## [EXERCISE INPUT]
(* ===== verification/SeqCount.v ===== *)
(** * The sequence-count protocol

    What [Seqlock] (one value) and [CyclicBuffer] (one per slot) share: a
    32-bit counter, odd while the payload is being copied in, and readers
    that copy the payload out between two equal even readings of it.
    [seqlock.hpp] lines 59-66 and 104-116; [cyclic_buffer.hpp] lines 82-90
    and 235-243. *)
From S2P Require Import Prelude Memory Prog Equiv History.

(** Writer: odd, copy, even. *)
Definition write_slot (seq_off data_off : Z) (bs : list Z) : prog unit :=
  cur <- load32 relaxed seq_off ;;
  store32 release seq_off (u32 (cur + 1)) ;;;
  memcpy_to data_off bs ;;;
  store32 release seq_off (u32 (cur + 2)).

(** Reader: one attempt; [None] means "go round again". *)
Definition read_attempt (seq_off data_off : Z) (n : nat) : prog (option (list Z)) :=
  before <- load32 acquire seq_off ;;
  if negb (Z.land before 1 =? 0) then Ret None
  else
    result <- memcpy_from data_off n ;;
    after <- load32 acquire seq_off ;;
    Ret (if before =? after then Some result else None).

(** Both, written out in front of what follows. *)
Lemma write_slot_then {A : Set} seq_off data_off bs (p : prog A) :
  (cur <- load32 relaxed seq_off ;;
   store32 release seq_off (u32 (cur + 1)) ;;;
   memcpy_to data_off bs ;;;
   store32 release seq_off (u32 (cur + 2)) ;;; p) ≡ (write_slot seq_off data_off bs ;;; p).
Proof.
  symmetry. unfold write_slot. by repeat (rewrite bind_assoc; apply Bind_proper; [done|]; intros ?).
Qed.

Lemma read_attempt_then {A : Set} seq_off data_off n (k : option (list Z) -> prog A) :
  (before <- load32 acquire seq_off ;;
   if negb (Z.land before 1 =? 0) then k None
   else
     result <- memcpy_from data_off n ;;
     after <- load32 acquire seq_off ;;
     k (if before =? after then Some result else None)) ≡ Bind (read_attempt seq_off data_off n) k.
Proof.
  symmetry. unfold read_attempt. rewrite bind_assoc. apply Bind_proper; [done|]. intros before.
  destruct (negb _); [by rewrite ret_bind|].
  repeat (rewrite bind_assoc; apply Bind_proper; [done|]; intros ?). by rewrite ret_bind.
Qed.

(** The loop that returns what it has read. *)
Lemma read_loop_equiv {A : Set} seq_off data_off n (f : list Z -> A) :
  forever (
    before <- load32 acquire seq_off ;;
    if negb (Z.land before 1 =? 0) then Ret None
    else
      result <- memcpy_from data_off n ;;
      after <- load32 acquire seq_off ;;
      Ret (if before =? after then Some (f result) else None)) ≡
  (bs <- forever (read_attempt seq_off data_off n) ;; Ret (f bs)).
Proof.
  rewrite forever_bind. apply forever_proper. rewrite <- read_attempt_then. apply Bind_proper; [done|]. intros before.
  destruct (negb _); [done|]. do 2 (apply Bind_proper; [done|]; intros ?). by destruct (_ =? _).
Qed.

Section Protocol.
(** A slot: counter at [seq_off], [n] payload bytes at [data_off]; the
    bytes of version [2 * k] are [val k]. *)
Context (seq_off data_off : Z) (n : nat) (val : Z -> list Z).

(** The memory is at version [v] of the slot. *)
Definition slot_at (v : Z) (m : mem) : Prop :=
  ld32 m seq_off = u32 v /\ (v mod 2 = 0 -> rd m data_off n = val (v / 2)).

(** Where the slot lies: inside the mapping, counter aligned, payload
    after the counter. *)
Record slot_ok (m : mem) : Prop := {
  slot_seq_ok : atomic_ok m seq_off 4 = true;
  slot_data_ok : in_bounds m data_off n = true;
  slot_order : seq_off + 4 <= data_off
}.

Lemma slot_ok_length m m' : length m = length m' -> slot_ok m -> slot_ok m'.
Proof using Type.
  intros Hl [H1 H2 H3]. split; [|rewrite <- (in_bounds_length m) by done|]; try done.
  by rewrite <- (atomic_ok_length m).
Qed.

Lemma slot_seq_nonneg m : slot_ok m -> 0 <= seq_off /\ 0 <= data_off.
Proof using Type.
  intros [H1%atomic_ok_bounds _ H3]. unfold in_bounds in H1. zbool. lia.
Qed.

(** Everything the writer touches. *)
Definition slot_len : nat := (Z.to_nat (data_off - seq_off) + n)%nat.
Definition slot_outside (m m' : mem) : Prop := outside seq_off slot_len m m'.

Lemma slot_outside_seq m v : slot_ok m -> slot_outside (st32 m seq_off v) m.
Proof using Type.
  intros Hok. pose proof (slot_seq_nonneg _ Hok). destruct Hok as [_ _ H3].
  apply outside_wr. rewrite length_le_bytes. unfold slot_len. lia.
Qed.

Lemma slot_outside_data m m' : slot_ok m -> outside data_off n m' m -> slot_outside m' m.
Proof using Type.
  intros Hok. pose proof (slot_seq_nonneg _ Hok). destruct Hok as [_ _ H3].
  apply outside_sub; unfold slot_len; lia.
Qed.

(** Storing the counter leaves the payload; copying leaves the counter. *)
Lemma slot_seq_keeps_data m v : slot_ok m -> rd (st32 m seq_off v) data_off n = rd m data_off n.
Proof using Type.
  intros Hok. pose proof (slot_seq_nonneg _ Hok). destruct Hok as [_ _ H3].
  apply rd_wr_disjoint; [lia|lia|]. right. rewrite length_le_bytes. lia.
Qed.

Lemma slot_data_keeps_seq m m' :
  slot_ok m -> outside data_off n m m' -> ld32 m' seq_off = ld32 m seq_off.
Proof using Type.
  intros Hok Ho. pose proof (slot_seq_nonneg _ Hok). destruct Hok as [_ _ H3].
  symmetry. apply (ld32_agree seq_off).
  apply outside_agree with data_off n; [lia|lia| |done]. left. lia.
Qed.

(** One store of the payload moves the slot from version [v] to [v + 2]
    through [v + 1], and touches nothing else. *)
Lemma wp_write_slot rc t m v bs Q :
  slot_ok m -> slot_at v m -> v mod 2 = 0 -> length bs = n -> val (v / 2 + 1) = bs ->
  (forall t' m' l,
      versioned (fun w x => slot_at w x /\ slot_outside x m) v l (v + 1) ->
      slot_at (v + 2) m' -> slot_outside m' m -> Q tt t' m' l) ->
  wp (quiet rc) (write_slot seq_off data_off bs) t m Q.
Proof using Type.
  intros Hok [Hseq Hdata] Hev Hlen Hval HQ. unfold write_slot.
  pose proof (slot_seq_ok _ Hok) as Hs. cbn [quiet interfere].
  apply wp_bind, wp_load32; [done|]. cbn [quiet interfere].
  apply wp_bind, wp_store32; [done|]. cbn [quiet interfere].
  set (m1 := st32 m seq_off _).
  assert (Hok1 : slot_ok m1) by (eapply slot_ok_length; [|exact Hok]; symmetry; apply length_wr).
  assert (Hm1 : ld32 m1 seq_off = u32 (v + 1)).
  { unfold m1. rewrite ld32_st32_same by by apply atomic_ok_bounds.
    rewrite Hseq. unfold u32. rewrite wrap_wrap, wrap_add_l by lia. done. }
  assert (Hodd : (v + 1) mod 2 <> 0) by (rewrite Z.add_mod, Hev by lia; done).
  apply wp_bind, wp_memcpy_to; [rewrite Hlen; apply (slot_data_ok _ Hok1)|].
  rewrite Hlen. intros t2 l2 Hl2. set (m2 := wr m1 data_off bs).
  assert (Ho2 : outside data_off n m1 m2) by (symmetry; apply outside_wr; lia).
  assert (Hok2 : slot_ok m2) by (eapply slot_ok_length; [|exact Hok1]; symmetry; apply length_wr).
  apply wp_store32; [apply (slot_seq_ok _ Hok2)|]. cbn [quiet interfere].
  assert (Hout1 : slot_outside m1 m) by by apply slot_outside_seq.
  assert (Hstep : forall x, outside data_off n m1 x -> slot_at (v + 1) x /\ slot_outside x m).
  { intros x Hx. split.
    - split; [|done]. by rewrite (slot_data_keeps_seq m1).
    - transitivity m1; [|done]. apply slot_outside_data; [done|by symmetry]. }
  apply HQ.
  - apply versioned_cons with v; [lia|done|]. apply versioned_cons with v; [lia|done|].
    apply versioned_weaken with (v + 1) (v + 1); [lia|lia|]. apply versioned_const.
    apply Forall_app. split; [by eapply Forall_impl|]. repeat constructor; by apply Hstep.
  - split.
    + rewrite ld32_st32_same by (apply atomic_ok_bounds, (slot_seq_ok _ Hok2)).
      rewrite Hseq. unfold u32. rewrite wrap_wrap, wrap_add_l by lia. done.
    + intros _. rewrite slot_seq_keeps_data by done. unfold m2.
      rewrite (rd_wr_same' _ _ bs) by (done || apply (slot_data_ok _ Hok1)).
      rewrite <- Hval. f_equal. replace (v + 2) with (v + 1 * 2) by lia.
      by rewrite Z.div_add by lia.
  - transitivity m2; [by apply slot_outside_seq|]. by apply Hstep.
Qed.

(** *** Readers *)

(** What a reader relies on: at every moment it looks, the slot is at some
    version, and versions do not go back. *)
Record slot_rely (obs : nat -> mem) (ver : nat -> Z) : Prop := {
  rely_at : forall t, slot_at (ver t) (obs t);
  rely_ok : forall t, slot_ok (obs t);
  rely_mono : forall s t, (s <= t)%nat -> ver s <= ver t
}.

(** An attempt that succeeds, while fewer than [2 ^ 32] version steps pass,
    returns the payload of one version, current from its first load to its
    last: no torn read. *)
Lemma read_attempt_sound obs ver rc t m bs t' m' :
  slot_rely obs ver ->
  runs (observing obs rc) (read_attempt seq_off data_off n) t m (Some bs) t' m' ->
  ver t' < ver t + 2 ^ 32 ->
  length (val (ver t / 2)) = n ->
  (t < t')%nat /\ ver t mod 2 = 0 /\ bs = val (ver t / 2) /\ ver (pred t') = ver t.
Proof using Type.
  intros [Hat Hok Hmono] H Hwin Hlen. unfold read_attempt in H.
  apply runs_bind in H. destruct H as (before & t1 & m1 & Hb & H).
  apply runs_act in Hb. destruct Hb as [Hb ->].
  simpl in Hb. rewrite (slot_seq_ok _ (Hok t)) in Hb. injection Hb as <- <-.
  destruct (Hat t) as [Hseq Hdat]. rewrite Hseq, u32_parity in H.
  destruct (ver t mod 2 =? 0) eqn:Hev; simpl in H; [|apply runs_ret in H as [? _]; discriminate]. zbool.
  apply runs_bind in H. destruct H as (res & t2 & m2 & Hc & H).
  pose proof (runs_memcpy_from _ _ _ _ _ _ _ _ _ Hc) as [Ht2 _].
  apply runs_bind in H. destruct H as (after & t3 & m3 & Ha & H).
  apply runs_act in Ha. destruct Ha as [Ha ->]. subst t2.
  change (S t + n)%nat with (S (t + n)) in *.
  simpl in Ha. rewrite (slot_seq_ok _ (Hok _)) in Ha. injection Ha as <- <-.
  destruct (Hat (S (t + n))) as [Hseq2 _].
  apply runs_ret in H. destruct H as (Hres & -> & ->).
  destruct (_ =? _) eqn:Heq in Hres; [|discriminate]. injection Hres as ->. zbool.
  rewrite Hseq2 in Heq. cbn [pred].
  assert (Hver : ver t = ver (S (t + n))).
  { apply (wrap_inj_window 32); [lia| |exact Heq].
    pose proof (Hmono t (S (t + n)) ltac:(lia)).
    pose proof (Hmono (S (t + n)) (S (S (t + n))) ltac:(lia)). lia. }
  split; [lia|]. split; [done|]. split; [|done].
  pose proof (slot_seq_nonneg _ (Hok t)).
  eapply runs_memcpy_stable; [|exact Hc| |by symmetry]; [lia|].
  intros s Hs. split; [|apply (slot_data_ok _ (Hok s))].
  assert (ver s = ver t) as Es.
  { pose proof (Hmono t s ltac:(lia)). pose proof (Hmono s (S (t + n)) ltac:(lia)). lia. }
  destruct (Hat s) as [_ Hd]. rewrite Es in Hd. by apply Hd.
Qed.

(** Undisturbed and with no write in progress, the first attempt succeeds. *)
Lemma wp_read_attempt e t m v Q :
  steady e t m -> slot_ok m -> slot_at v m -> v mod 2 = 0 ->
  (forall t' l, (t <= t')%nat -> Q (Some (val (v / 2))) t' m l) ->
  wp e (read_attempt seq_off data_off n) t m Q.
Proof using Type.
  intros Hst Hok [Hseq Hdata] Hev HQ. unfold read_attempt.
  pose proof (slot_seq_nonneg _ Hok). pose proof (slot_seq_ok _ Hok) as Hs.
  pose proof (Hst t (le_n t)) as Ht.
  apply wp_bind, wp_load32; rewrite Ht; [done|].
  rewrite Hseq, u32_parity, Hev. simpl.
  apply wp_bind, wp_memcpy_from;
    [by eapply steady_later; [|done]; lia|lia|apply (slot_data_ok _ Hok)|]. intros l _.
  assert (Ht2 : interfere e (S t + n)%nat m = m) by (apply Hst; lia).
  apply wp_bind, wp_load32; rewrite Ht2; [done|].
  apply wp_ret. rewrite Hseq, Z.eqb_refl, Hdata by done. apply HQ. lia.
Qed.

(** While the counter is odd an attempt asks for another round. *)
Lemma read_attempt_odd rc t m r t' m' :
  Z.land (ld32 m seq_off) 1 <> 0 ->
  runs (quiet rc) (read_attempt seq_off data_off n) t m r t' m' -> r = None /\ m' = m.
Proof using Type.
  intros Hodd H. unfold read_attempt in H. runs_inv. simpl in Hp. unfold guard_opt in Hp.
  destruct (atomic_ok m seq_off 4); [|discriminate]. injection Hp as <- <-.
  destruct (_ =? 0) eqn:E in H; [by zbool|]. simpl in H. by runs_inv.
Qed.

(** Whatever the writer does, an attempt finishes. *)
Lemma read_attempt_finishes obs rc t m :
  (forall s, slot_ok (obs s)) ->
  exists r t' m', runs (observing obs rc) (read_attempt seq_off data_off n) t m r t' m'.
Proof using Type.
  intros Hok. pose proof (slot_seq_ok _ (Hok t)) as Hs.
  destruct (negb (Z.land (ld32 (obs t) seq_off) 1 =? 0)) eqn:E.
  - exists None, (S t), (obs t). unfold read_attempt. apply runs_bind.
    exists (ld32 (obs t) seq_off), (S t), (obs t).
    split; [apply runs_act; simpl; by rewrite Hs|]. rewrite E. by apply runs_ret.
  - destruct (runs_memcpy_finishes obs rc data_off n (S t) (obs t)) as (bs & m1 & Hc).
    { intros s. apply (slot_data_ok _ (Hok s)). }
    do 3 eexists. unfold read_attempt. apply runs_bind.
    exists (ld32 (obs t) seq_off), (S t), (obs t).
    split; [apply runs_act; simpl; by rewrite Hs|]. rewrite E. apply runs_bind.
    exists bs, (S t + n)%nat, m1. split; [done|]. apply runs_bind. do 3 eexists.
    split; [|by apply runs_ret]. apply runs_act. simpl.
    rewrite (slot_seq_ok _ (Hok _)). done.
Qed.

(** If from moment [T0] on the slot stays put at an even version, a reader's
    loop, started at any time, finishes. *)
Lemma read_loop_finishes obs rc T0 mf v t m :
  (forall s, slot_ok (obs s)) -> (forall s, (T0 <= s)%nat -> obs s = mf) ->
  slot_at v mf -> v mod 2 = 0 ->
  exists bs t' m', runs (observing obs rc) (forever (read_attempt seq_off data_off n)) t m bs t' m'.
Proof using Type.
  intros Hok Hend Hv Hev. remember (T0 - t)%nat as d eqn:Ed. revert t m Ed.
  induction d as [d IH] using lt_wf_ind; intros t m Ed.
  destruct (read_attempt_finishes obs rc (S t) (obs t) Hok) as (r & t1 & m1 & Hr).
  pose proof (proj1 Hr) as Hle.
  destruct r as [bs|].
  - exists bs, t1, m1. apply runs_forever. by exists (Some bs), t1, m1.
  - destruct (decide (T0 <= t)%nat) as [Ht|Ht].
    + exfalso.
      pose proof (Hend t Ht) as Hobs. rewrite Hobs in Hr.
      assert (Hq : wp (observing obs rc) (read_attempt seq_off data_off n) (S t) mf
                     (fun r _ _ _ => r <> None)).
      { apply wp_read_attempt with v; [|by rewrite <- Hobs|done|done|done].
        intros s Hs. apply Hend. lia. }
      by apply (wp_runs _ _ _ _ _ _ _ _ Hq) in Hr.
    + destruct (IH (T0 - t1)%nat ltac:(lia) t1 m1 eq_refl) as (bs & t2 & m2 & H2).
      exists bs, t2, m2. apply runs_forever. exists None, t1, m1. done.
Qed.
End Protocol.
(* ===== verification/CyclicReaders.v ===== *)
(** * The cyclic buffer's readers

    Undisturbed, the buffer is the list of the last [N] elements (a
    refinement of a list specification); read while the writer is at work,
    it returns whole elements that were inserted, never older than asked. *)
From S2P Require Import Prelude Memory Prog Equiv History FlatType SeqCount Seqlock CyclicBuffer CyclicRing.

(** A writer that inserts a list of elements, one after the other. *)
Fixpoint inserts {T : Set} `{FlatType T} (N : Z) (ds : list T) : prog unit :=
  match ds with
  | [] => Ret tt
  | d :: ds => CyclicBufferWriter.insert N d ;;; inserts N ds
  end.

(** ** Undisturbed reads *)
Section Steady.
Context {T : Set} `{FlatType T} {N : Z} {HR : RingConfig T N}.
Context (elem : Z -> T) (init : Z -> list Z).
Abbreviation ring_at := (ring_at (N:=N) elem init).
Abbreviation slot_val := (slot_val (N:=N) elem init).

(** The slot of the [r]-th newest element, in a ring at rest after [w]
    inserts, is at an even version whose payload is that element. *)
Lemma ring_slot_newest w r m :
  0 <= r < N -> r < w -> ring_at (3 * w) m ->
  let i := (w - 1 - r) mod N in
  slot_ok (slot_seq_offset T i) (slot_data_offset T i) (sizeof T) m /\
  slot_at (slot_seq_offset T i) (slot_data_offset T i) (sizeof T) (slot_val i) (2 * slot_count N i w) m /\
  (2 * slot_count N i w) mod 2 = 0 /\
  slot_val i (2 * slot_count N i w / 2) = to_bytes (elem (w - 1 - r)).
Proof using HR.
  intros Hr Hw (Hreg & _ & Hs) i. pose proof (capacity_pos (T:=T) (N:=N)) as HN.
  pose proof (Z.mod_pos_bound (w - 1 - r) N HN) as Hi. fold i in Hi.
  split; [by apply (ring_slot_ok (T:=T) (N:=N))|].
  specialize (Hs i Hi). rewrite <- (Z.add_0_r (3 * w)), slot_version_at in Hs by lia.
  replace (if w mod N =? i then 0 else 0) with 0 in Hs by (destruct (_ =? i); done).
  rewrite Z.add_0_r in Hs. split; [done|].
  rewrite Z.mul_comm, Z.mod_mul, Z.div_mul by lia. split; [done|].
  pose proof (slot_count_pos N HN w r Hr Hw) as Hc. fold i in Hc.
  unfold slot_val. rewrite (proj2 (Z.leb_gt _ _)) by lia.
  unfold i. by rewrite slot_elem_newest.
Qed.

Lemma wp_try_read_slot e t m w r retries Q :
  steady e t m -> 0 <= r < N -> r < w -> 0 <= retries -> ring_at (3 * w) m ->
  (forall t' l, (t <= t')%nat -> Q (Some (elem (w - 1 - r))) t' m l) ->
  wp e (CyclicBufferReader.try_read_slot T ((w - 1 - r) mod N) retries) t m Q.
Proof using HR.
  intros Hst Hr Hw Hret Hm HQ.
  destruct (ring_slot_newest w r m Hr Hw Hm) as (Hok & Hat & Hev & Hval).
  unfold CyclicBufferReader.try_read_slot, CyclicBufferReader.slot_seq, CyclicBufferReader.slot_data. apply wp_iter.
  rewrite (proj2 (Z.leb_le 0 retries)) by done. rewrite (Hst t (le_n t)).
  apply wp_bind. eapply wp_read_attempt;
    [by eapply steady_later; [|done]; lia|exact Hok|exact Hat|exact Hev|].
  intros t' l Ht. apply wp_ret. rewrite Hval, of_to_bytes. apply HQ. lia.
Qed.

Lemma wp_read_slot e t m w r Q :
  steady e t m -> 0 <= r < N -> r < w -> ring_at (3 * w) m ->
  (forall t' l, (t <= t')%nat -> Q (elem (w - 1 - r)) t' m l) ->
  wp e (CyclicBufferReader.read_slot T ((w - 1 - r) mod N)) t m Q.
Proof using HR.
  intros Hst Hr Hw Hm HQ.
  destruct (ring_slot_newest w r m Hr Hw Hm) as (Hok & Hat & Hev & Hval).
  unfold CyclicBufferReader.read_slot, CyclicBufferReader.slot_seq, CyclicBufferReader.slot_data. apply wp_bind, wp_forever.
  rewrite (Hst t (le_n t)). eapply wp_read_attempt;
    [by eapply steady_later; [|done]; lia|exact Hok|exact Hat|exact Hev|].
  intros t' l Ht. apply wp_ret. rewrite Hval, of_to_bytes. apply HQ. lia.
Qed.

(** Loading [total_writes] from a ring at rest. *)
Lemma wp_load_total e t m w Q :
  steady e t m -> ring_at (3 * w) m -> 0 <= w < 2 ^ 64 ->
  (forall l, Q w (S t) m l) -> wp e (load64 acquire 0) t m Q.
Proof using HR.
  intros Hst (Hreg & Htw & _) Hw HQ.
  apply wp_load64; rewrite (Hst t (le_n t)); [by apply (ring_header_ok (T:=T) (N:=N))|].
  rewrite Htw, <- (Z.add_0_r (3 * w)), div3, u64_small by lia. apply HQ.
Qed.

Lemma wp_try_get e t m w r retries Q :
  steady e t m -> ring_at (3 * w) m -> 0 <= w < 2 ^ 64 -> 0 <= r -> 0 <= retries ->
  (forall t' l, (t <= t')%nat ->
     Q (if r <? Z.min w N then Some (elem (w - 1 - r)) else None) t' m l) ->
  wp e (CyclicBufferReader.try_get T N r retries) t m Q.
Proof using HR.
  intros Hst Hm Hw Hr Hret HQ. unfold CyclicBufferReader.try_get, CyclicBufferReader.total_writes_ref.
  apply wp_bind. eapply wp_load_total; [done|exact Hm|done|]. intros l.
  destruct (r >=? Z.min w N) eqn:E; zbool.
  - apply wp_ret. specialize (HQ (S t) (l ++ []) ltac:(lia)).
    by rewrite (proj2 (Z.ltb_ge _ _)) in HQ by lia.
  - rewrite <- (u64_small w) at 1 by done. rewrite (reverse_slot (T:=T)).
    apply wp_try_read_slot; [by eapply steady_later; [|done]; lia|lia|lia|done|done|].
    intros t' l' Ht. specialize (HQ t' (l ++ l') ltac:(lia)).
    by rewrite (proj2 (Z.ltb_lt _ _)) in HQ by lia.
Qed.

Lemma wp_get e t m w r Q :
  steady e t m -> ring_at (3 * w) m -> 0 <= w < 2 ^ 64 -> 0 <= r < Z.min w N ->
  (forall t' l, (t <= t')%nat -> Q (elem (w - 1 - r)) t' m l) ->
  wp e (CyclicBufferReader.get T N r) t m Q.
Proof using HR.
  intros Hst Hm Hw Hr HQ. unfold CyclicBufferReader.get, CyclicBufferReader.total_writes_ref.
  apply wp_bind. eapply wp_load_total; [done|exact Hm|done|]. intros l.
  rewrite <- (u64_small w) at 1 by done. rewrite (reverse_slot (T:=T)).
  apply wp_read_slot; [by eapply steady_later; [|done]; lia|lia|lia|done|].
  intros t' l' Ht. apply HQ. lia.
Qed.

## [WORK REQUEST]
Where a line in the listing holds the string "Import", include it in the count, then report the total alone.

## [SOLVED EXERCISE]
2